MPD hydraulics are developed primarily based on the well profile, mud properties, and drill string dimensions. It uses analytical formulation to compute annular pressure losses along the wellbore every second. Subsequently, the required mud volume, pumping schedule, and applicable surface back pressures (SBP) for the displacement of the heavy pill are simulated to accurately follow the narrow drilling margin. This technique is provided to the field as guidance, and the heavy pill is displaced in multiple stages while maintaining constant bottom-hole pressure through MPD. This method is fully automated, given accurate drilling parameters, and can be controlled remotely from a remote operations center (ROC).

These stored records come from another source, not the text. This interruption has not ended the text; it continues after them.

(** The statements that fill [OPTIONS], version 7.  The rewriting of
    [Missing_String] (line 239) is done by [script_wizard] on the object
    before this runs: nothing reads the attribute in between. *)
Definition OPTIONS_body7 (p : params) : building :=
  block [
    append (value_element "CheckUpdates" (_bool_formatter (CheckUpdates p)));
    append (value_element "PreserveTemporaryProjects" (_bool_formatter (PreserveTemporaryProjects p)));
    append (value_element "SaveLayout" (_bool_formatter (SaveLayout p)));
    append (value_element "Decimal_Separator" (Decimal_Separator p));
    append (value_element "Missing_String" (Missing_String p));
    append (value_element "DefaultMolFormat" (DefaultMolFormat p));
    append (value_element "RejectDisconnectedStrucuture" (_bool_formatter (RejectDisconnectedStrucuture p)));
    append (value_element "RetainBiggestFragment" (_bool_formatter (RetainBiggestFragment p)));
    append (value_element "RejectUnusualValence" (_bool_formatter (RejectUnusualValence p)));
    append (value_element "Add2DHydrogens" (_bool_formatter (Add2DHydrogens p)));
    append (value_element "DisconnectedCalculationOption" (DisconnectedCalculationOption p));
    append (value_element "MaxSRforAllCircuit" (MaxSRforAllCircuit p));
    append (value_element "MaxSRDetour" (MaxSRDetour p));
    append (value_element "MaxAtomWalkPath" (MaxAtomWalkPath p));
    append (value_element "RoundCoordinates" (_bool_formatter (RoundCoordinates p)));
    append (value_element "RoundWeights" (_bool_formatter (RoundWeights p)));
    append (value_element "LogPathWalk" (_bool_formatter (LogPathWalk p)));
    append (value_element "LogEdge" (_bool_formatter (LogEdge p)));
    SubElement "Weights" (Weights_loop (Weights p));
    append (value_element "SaveOnlyData" (_bool_formatter (SaveOnlyData p)));
    append (value_element "SaveLabelsOnSeparateFile" (_bool_formatter (SaveLabelsOnSeparateFile p)));
    append (value_element "SaveFormatBlock" (SaveFormatBlock p));
    append (value_element "SaveFormatSubBlock" (SaveFormatSubBlock p));
    append (value_element "SaveExcludeMisVal" (_bool_formatter (SaveExcludeMisVal p)));
    append (value_element "SaveExcludeAllMisVal" (_bool_formatter (SaveExcludeAllMisVal p)));
    append (value_element "SaveExcludeConst" (_bool_formatter (SaveExcludeConst p)));
    append (value_element "SaveExcludeNearConst" (_bool_formatter (SaveExcludeNearConst p)));
    append (value_element "SaveExcludeStdDev" (_bool_formatter (SaveExcludeStdDev p)));
    append (value_element "SaveStdDevThreshold" (SaveStdDevThreshold p));
    append (value_element "SaveExcludeCorrelated" (_bool_formatter (SaveExcludeCorrelated p)));
    append (value_element "SaveCorrThreshold" (SaveCorrThreshold p));
    append (value_element "SaveExclusionOptionsToVariables" (_bool_formatter (SaveExclusionOptionsToVariables p)));
    append (value_element "SaveExcludeMisMolecules" (_bool_formatter (SaveExcludeMisMolecules p)));
    append (value_element "SaveExcludeRejectedMolecules" (_bool_formatter (SaveExcludeRejectedMolecules p)));
    append (value_element "RoundDescriptorValues" (_bool_formatter (RoundDescriptorValues p)))
  ].

Definition formats6 : list string :=
  ["SYBYL"; "MDL"; "HYPERCHEM"; "SMILES"; "MACROMODEL"]%string.
Definition formats7 : list string :=
  ["SYBYL"; "MDL"; "HYPERCHEM"; "SMILES"; "CML"; "MACROMODEL"]%string.

(** The sections of a version 6 script, lines 152 to 227. *)
Definition sections6 (p : params) (output_directory : string) : building :=
  block [
    SubElement "OPTIONS" (OPTIONS_body6 p);
    SubElement "DESCRIPTORS"
      (blocks_loop 29 "block id must be in range 1 to 29." (blocks p));
    SubElement "MOLFILES"
      (MOLFILES_body formats6
         "['SYBYL','MDL','HYPERCHEM','SMILES','MACROMODEL']" p);
    SubElement "OUTPUT" (OUTPUT_body p output_directory);
    EXTERNAL_section p
  ].

(** The sections of a version 7 script, lines 233 to 317. *)
Definition sections7 (p : params) (output_directory : string) : building :=
  block [
    SubElement "OPTIONS" (OPTIONS_body7 p);
    SubElement "DESCRIPTORS"
      (blocks_loop 30 "block id must be in range 1 to 30." (blocks p));
    SubElement "MOLFILES"
      (MOLFILES_body formats7
         "['SYBYL','MDL','HYPERCHEM','SMILES','CML','MACROMODEL']" p);
    SubElement "OUTPUT"
      (block [
         append (value_element "knimemode" (_bool_formatter (knimemode p)));
         OUTPUT_body p output_directory ]);
    EXTERNAL_section p
  ].

(** The stored directory for an argument: the argument itself when it
    ends with the separator, the argument followed by one otherwise. *)
Definition stored_directory (output_directory_arg : string) : string :=
  match last_char output_directory_arg with
  | Some "/"%char => output_directory_arg
  | _ => output_directory_arg +:+ "/"
  end.

(** The arguments as they stand after line 239. *)
Definition effective (p : params) : params :=
  if version p =? 7 then
    if String.eqb (Missing_String p) "NaN" then set_Missing_String "na" p else p
  else p.

(** The messages of lines 321 and 336. *)
Definition unsupported_message : string :=
  "Only version 6 and version 7 (newest version) are available in this module.".
Definition mandatory_message : string :=
  "Dragon script does not contain all mandatory nodes, which are:['OPTIONS', 'DESCRIPTORS', 'MOLFILES', 'OUTPUT']".

Section Wizard.

(** [std_datetime_str] of [cheml.utils.utilities] is not part of the
    sources at hand: it is a parameter, the string it returns for a mode. *)
Variable std_datetime_str : string -> string.

Definition generation_date : string := replace_dash (std_datetime_str "date").

(** The tree [self.dragon] holds when the version 6 branch ends, normally
    or by an exception. *)
Definition dragon6 (p : params) (output_directory : string)
  : element * option exn :=
  let b := sections6 p output_directory in
  (Element "DRAGON"
     {[ "version" := fmt_i (version p) +:+ ".0.0";
        "script_version" := "1";
        "generation_date" := generation_date ]} b.1,
   b.2).

(** The same for the version 7 branch. *)
Definition dragon7 (p : params) (output_directory : string)
  : element * option exn :=
  let b := sections7 p output_directory in
  (Element "DRAGON"
     {[ "version" := fmt_i (version p) +:+ ".0.0";
        "description" := "Dragon7 - FP1 - MD5270";
        "script_version" := "1";
        "generation_date" := generation_date ]} b.1,
   b.2).

(** ** [_save_script] *)

Definition _save_script (self : Dragon) (w : world)
  : Dragon * world * option exn :=
  match dragon self with
  | None =>
      (self, w, Some (AttributeError "'Dragon' object has no attribute 'dragon'"))
  | Some doc =>
      let self := set_drs_name "Dragon_script.drs" self in
      match output_directory self with
      | None =>
          (self, w,
           Some (AttributeError "'Dragon' object has no attribute 'output_directory'"))
      | Some dir =>
          (self, write_file (dir +:+ "Dragon_script.drs") (XmlDocument doc) w, None)
      end
  end.
(** * RAG pipeline with POML: prompt renderer and document ingestion

    A shallow embedding of
      - [chatbot/prompt_renderer.py]       (module [PromptRenderer])
      - [rag_ingestion/ingest_documents.py] (module [Ingest])
    together with the Python built-ins the two files rely on (module [Py]).

    Python [str] values are sequences of Unicode code points; the template
    engine, the PDF reader, the text splitter and the vector store are
    collaborators outside the repository and appear as section variables. *)

From Stdlib Require Import ZArith List String Ascii Bool Lia.
From stdpp Require Import base option list gmap.

Local Open Scope Z_scope.

(** ** Python built-ins *)
Module Py.

(** A [str] is a sequence of code points. *)
Definition pystr : Type := list Z.

(** ASCII literals of the source text. *)
Fixpoint lit (s : string) : pystr :=
  match s with
  | EmptyString => []
  | String a r => Z.of_N (N_of_ascii a) :: lit r
  end.

Definition nl : pystr := [10].
Definition quote : Z := 39.

(** [s * n] for a one-character string. *)
Definition str_mul (c : Z) (n : nat) : pystr := repeat c n.

(** *** Decimal formatting: [str(n)], [f"{n}"] and [f"{n:04d}"] for [n >= 0] *)

Definition digit (d : N) : Z := 48 + Z.of_N d.

Fixpoint digits_go (fuel : nat) (n : N) (acc : pystr) : pystr :=
  match fuel with
  | O => acc
  | S fuel' =>
      let acc' := digit (n mod 10) :: acc in
      if (n / 10 =? 0)%N then acc' else digits_go fuel' (n / 10)%N acc'
  end.

(** The binary size of [n] bounds its number of decimal digits, so the
    recursion below never stops early (see [dec_value_str_of_N]). *)
Definition str_of_N (n : N) : pystr :=
  digits_go (S (N.size_nat n)) n [].

Definition str_of_nat (n : nat) : pystr := str_of_N (N.of_nat n).

(** Left padding with zeros up to [width]: the [0<width>d] format spec. *)
Definition zfill (width : nat) (s : pystr) : pystr :=
  repeat 48 (width - length s)%nat ++ s.

Definition format_04d (n : nat) : pystr := zfill 4 (str_of_nat n).
(** Entry [(i, j)] of [lagging_padding_mask] in [AverageLagging.cal_metric]
    after the shift of line 117 ([pad] by one [False] in front, last row
    dropped): [False] at [i = 0], else [delays[i-1, j] >= src_lens[0, j]]. *)
Definition lagging_padding_mask (delays src_lens : tensor Q) (i j : nat) : bool :=
  match i with
  | O => false
  | S i' => Qle_bool (ent src_lens 0 j) (ent delays i' j)
  end.

End LatencyViews.

(** ** models/berard.py *)

(** The padding mask of [BerardEncoder.forward], from the output lengths of
    [pad_packed_sequence] (a 1-D tensor, here a list). *)
Module BerardEncoder.

(** [output_lengths.view(bsz, 1)] *)
Definition view_col (l : list Z) (bsz : nat) : result (tensor Z) :=
  if List.length l =? bsz then Ok (mkT bsz 1 (fun b _ => nth b l 0%Z))
  else Err RuntimeError.

(** [(torch.arange(output_seq_len).view(1, output_seq_len).expand(bsz, -1)
      >= output_lengths.view(bsz, 1).expand(-1, output_seq_len)).t()] *)
Definition encoder_padding_mask (output_seq_len bsz : nat) (output_lengths : list Z)
  : result (tensor bool) :=
  a <- expand (mkT 1 output_seq_len (fun _ t => Z.of_nat t)) bsz output_seq_len ;;
  l <- view_col output_lengths bsz ;;
  l <- expand l bsz output_seq_len ;;
  m <- bcast (fun x y => Z.leb y x) a l ;;
  Ok (transpose m).

End BerardEncoder.

(** The shape arithmetic of [BerardEncoder]: the LSTM input size computed by
    [__init__], the sizes the conv layers produce, and the input lengths that
    [forward] hands to [pack_padded_sequence]. *)
Module EncoderShapes.

(** An entry of [conv_layers]: [(out_channels, conv_kernel_size, conv_stride)]. *)
Definition conv_layer : Type := (nat * nat * nat)%type.

(** [l[-1]] on a Python list. *)
Definition py_last {A} (l : list A) : result A :=
  match rev l with [] => Err IndexError | x :: _ => Ok x end.

(** The size along one spatial dimension of the output of
    [nn.Conv2d(_, _, k, stride=s, padding=k // 2)] on an input of size [L]:
    [(L + 2 * (k // 2) - k) // s + 1]; PyTorch raises when the stride is not
    positive or the padded input is smaller than the kernel. *)
Definition conv_out (L k s : nat) : result nat :=
  if (s =? 0)%nat || (L + 2 * (k / 2) <? k)%nat then Err RuntimeError
  else Ok ((L + 2 * (k / 2) - k) / s + 1)%nat.

(** [for conv_layer in self.conv_layers: x = conv_layer(x)], along one
    spatial dimension. *)
Fixpoint conv_stack (L : nat) (convs : list conv_layer) : result nat :=
  match convs with
  | [] => Ok L
  | (_, k, s) :: rest => L' <- conv_out L k s ;; conv_stack L' rest
  end.

(** The channels of [x] after the conv layers. *)
Fixpoint out_channels_of (in_channels : nat) (convs : list conv_layer) : nat :=
  match convs with
  | [] => in_channels
  | (c, _, _) :: rest => out_channels_of c rest
  end.

(** The last dimension of [x] after
    [x.transpose(1, 2).transpose(0, 1).contiguous().view(output_seq_len, bsz, -1)]:
    channels times the feature size the conv layers leave of [feat], the
    size of the last input layer. *)
Definition conv_feature_dim (in_channels feat : nat) (convs : list conv_layer) : result nat :=
  w <- conv_stack feat convs ;;
  Ok (out_channels_of in_channels convs * w)%nat.

(** [lstm_input_dim] of [BerardEncoder.__init__]:
    [input_layers[-1]], divided ([//]) by each conv stride, times
    [conv_layers[-1][0]]. A stride 0 raises [ZeroDivisionError] in Python;
    the statements below assume positive strides. *)
Definition init_lstm_input_dim (input_layers : list nat) (conv_layers : list conv_layer)
  : result nat :=
  lstm_input_dim <- py_last input_layers ;;
  let lstm_input_dim :=
    fold_left (fun w (cl : conv_layer) => let '(_, _, s) := cl in (w / s)%nat)
      conv_layers lstm_input_dim in
  last_conv <- py_last conv_layers ;;
  let '(c, _, _) := last_conv in
  Ok (lstm_input_dim * c)%nat.

(** Each conv layer has an odd kernel and a stride dividing the feature size
    it receives. *)
Fixpoint exact_convs (w : nat) (convs : list conv_layer) : bool :=
  match convs with
  | [] => true
  | (_, k, s) :: rest => Nat.odd k && (w mod s =? 0)%nat && exact_convs (w / s) rest
  end.

(** [subsampling_factor = int(max_seq_len * 1.0 / output_seq_len + 0.5)],
    over exact rationals ([int] truncates a non-negative value). *)
Definition subsampling_factor (max_seq_len output_seq_len : nat) : Z :=
  Qfloor (qnat max_seq_len * 1 / qnat output_seq_len + (1 # 2)).

(** [(src_lengths.float() / subsampling_factor).ceil().long()], one entry. *)
Definition input_length (src_length factor : Z) : Z :=
  Qceiling (inject_Z src_length / inject_Z factor).

(** [output_seq_len] and [input_lengths] of [BerardEncoder.forward] for a
    batch padded to [max_seq_len] frames. *)
Definition input_lengths (convs : list conv_layer) (max_seq_len : nat) (src_lengths : list Z)
  : result (nat * list Z) :=
  output_seq_len <- conv_stack max_seq_len convs ;;
  let f := subsampling_factor max_seq_len output_seq_len in
  Ok (output_seq_len, map (fun l => input_length l f) src_lengths).

(** The [conv_layers] default of [berard_ast] and [berard_enconly]:
    ["[(16, 3, 2), (16, 3, 2)]"]. *)
Definition default_conv_layers : list conv_layer := [(16, 3, 2); (16, 3, 2)]%nat.

End EncoderShapes.

(** [MLPAttention.forward], over the reals. *)
Module Attention.
Import Inference.
Local Open Scope R_scope.

Fixpoint rsum (n : nat) (f : nat -> R) : R :=
  match n with
  | O => 0
  | S k => rsum k f + f k
  end.

(** An entry of the scores after [masked_fill_(mask, float("-inf"))]. *)
Inductive xreal := Fin (r : R) | NegInf.

(** A float that may be NaN ([None]). *)
Definition fl := option R.

(** The parameters of an [MLPAttention] module: [encoder_proj] (weight
    [attention_dim x context_dim] and bias), [decoder_proj] (weight
    [attention_dim x decoder_hidden_state_dim], no bias) and [to_scores]
    (weight [1 x attention_dim], no bias). *)
Record mlp_attention := MLPAttention {
  decoder_hidden_state_dim : nat;
  context_dim : nat;
  attention_dim : nat;
  encoder_proj_weight : nat -> nat -> R;
  encoder_proj_bias : nat -> R;
  decoder_proj_weight : nat -> nat -> R;
  to_scores_weight : nat -> nat -> R }.

(** [nn.Linear(in_features, out_features)] on the rows of [x]:
    [y[r][o] = sum_i x[r][i] * W[o][i] + b[o]]. *)
Definition linear (in_features out_features : nat) (w : nat -> nat -> R)
    (b : option (nat -> R)) (x : tensor R) : result (tensor R) :=
  if (cols x =? in_features)%nat
  then Ok (mkT (rows x) out_features (fun r o =>
         rsum in_features (fun i => ent x r i * w o i)
         + match b with Some b => b o | None => 0 end))
  else Err RuntimeError.

(** Row-major (contiguous) flat indexing, which [view] reinterprets. *)
Definition flat2 {A} (x : tensor A) (k : nat) : A :=
  ent x (k / cols x) (k mod cols x).

Definition flat3 {A} (x : tensor3 A) (k : nat) : A :=
  ent3 x (k / (dim1 x * dim2 x)) ((k / dim2 x) mod dim1 x) (k mod dim2 x).

Definition numel3 {A} (x : tensor3 A) : nat := (dim0 x * dim1 x * dim2 x)%nat.

(** [x.view(-1, c)] of a 3-D tensor. *)
Definition view3_2 {A} (x : tensor3 A) (c : nat) : result (tensor A) :=
  if (c =? 0)%nat || negb (numel3 x mod c =? 0)%nat then Err RuntimeError
  else Ok (mkT (numel3 x / c) c (fun r j => flat3 x (r * c + j))).

(** [x.view(a, b, c)] of a 2-D tensor. *)
Definition view2_3 {A} (x : tensor A) (a b c : nat) : result (tensor3 A) :=
  if (rows x * cols x =? a * b * c)%nat
  then Ok (mkT3 a b c (fun i j k => flat2 x ((i * b + j) * c + k)))
  else Err RuntimeError.

(** [x.view(a, b)] of a 2-D tensor. *)
Definition view2_2 {A} (x : tensor A) (a b : nat) : result (tensor A) :=
  if (rows x * cols x =? a * b)%nat
  then Ok (mkT a b (fun i j => flat2 x (i * b + j)))
  else Err RuntimeError.

(** [x.unsqueeze(0)] and [x.unsqueeze(2)] *)
Definition unsqueeze0 {A} (x : tensor A) : tensor3 A :=
  mkT3 1 (rows x) (cols x) (fun _ i j => ent x i j).

Definition unsqueeze2 {A} (x : tensor A) : tensor3 A :=
  mkT3 (rows x) (cols x) 1 (fun i j _ => ent x i j).

(** Broadcasting elementwise operation on 3-D tensors. *)
Definition bcast3 {A B C} (f : A -> B -> C) (x : tensor3 A) (y : tensor3 B)
  : result (tensor3 C) :=
  match bdim (dim0 x) (dim0 y), bdim (dim1 x) (dim1 y), bdim (dim2 x) (dim2 y) with
  | Some a, Some b, Some c =>
      Ok (mkT3 a b c (fun i j k =>
            f (ent3 x (bidx (dim0 x) i) (bidx (dim1 x) j) (bidx (dim2 x) k))
              (ent3 y (bidx (dim0 y) i) (bidx (dim1 y) j) (bidx (dim2 y) k))))
  | _, _, _ => Err RuntimeError
  end.

Definition map3 {A B} (f : A -> B) (x : tensor3 A) : tensor3 B :=
  mkT3 (dim0 x) (dim1 x) (dim2 x) (fun i j k => f (ent3 x i j k)).

Definition xexp (x : xreal) : R :=
  match x with Fin r => exp r | NegInf => 0 end.

Definition is_neginf (x : xreal) : bool :=
  match x with Fin _ => false | NegInf => true end.

Fixpoint all_upto (n : nat) (p : nat -> bool) : bool :=
  match n with
  | O => true
  | S k => all_upto k p && p k
  end.

(** [F.softmax(x, dim=0)]: [exp x_i / sum_k exp x_k], with [exp(-inf) = 0];
    a column of [-inf] only gives NaN. *)
Definition softmax0 (x : tensor xreal) : tensor fl :=
  mkT (rows x) (cols x) (fun i j =>
    if all_upto (rows x) (fun k => is_neginf (ent x k j)) then None
    else Some (xexp (ent x i j) / rsum (rows x) (fun k => xexp (ent x k j)))).

Definition fmul (a : R) (b : fl) : fl := option_map (fun b => a * b) b.

Fixpoint fsum (n : nat) (f : nat -> fl) : fl :=
  match n with
  | O => Some 0
  | S k => match fsum k f, f k with
           | Some a, Some b => Some (a + b)
           | _, _ => None
           end
  end.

Drilling the deepest HPHT Haynesville wells with a narrow drilling window was successful by using MPD techniques with a mud weight of 16.0 ppg. The pore pressure / stability limit of 17.0 ppg was less than 2% of the formation integrity test (FIT) limit of 17.3 ppg. The MPD hydraulics simulator enables real-time BHP calculations, coupled with a pre-engineered mud schedule, which improves overall tripping efficiency. The heavy pill was displaced in multiple stages during casing and drilling BHA runs based on FIT results. This method resulted in smooth tripping procedures with no reported wellbore stability issues or fluid loss concerns. In comparison to conventional tripping, managing adequate SBP along with a mud pumping schedule allows tripping execution within such a narrow margin. There were no reported observations of wellbore stability issues nor any significant fluid loss concerns. In this case study, the well was drilled to a total depth of 24,100ft MD, and the production casing was successfully run to the planned depth using a multi-stage displacement technique.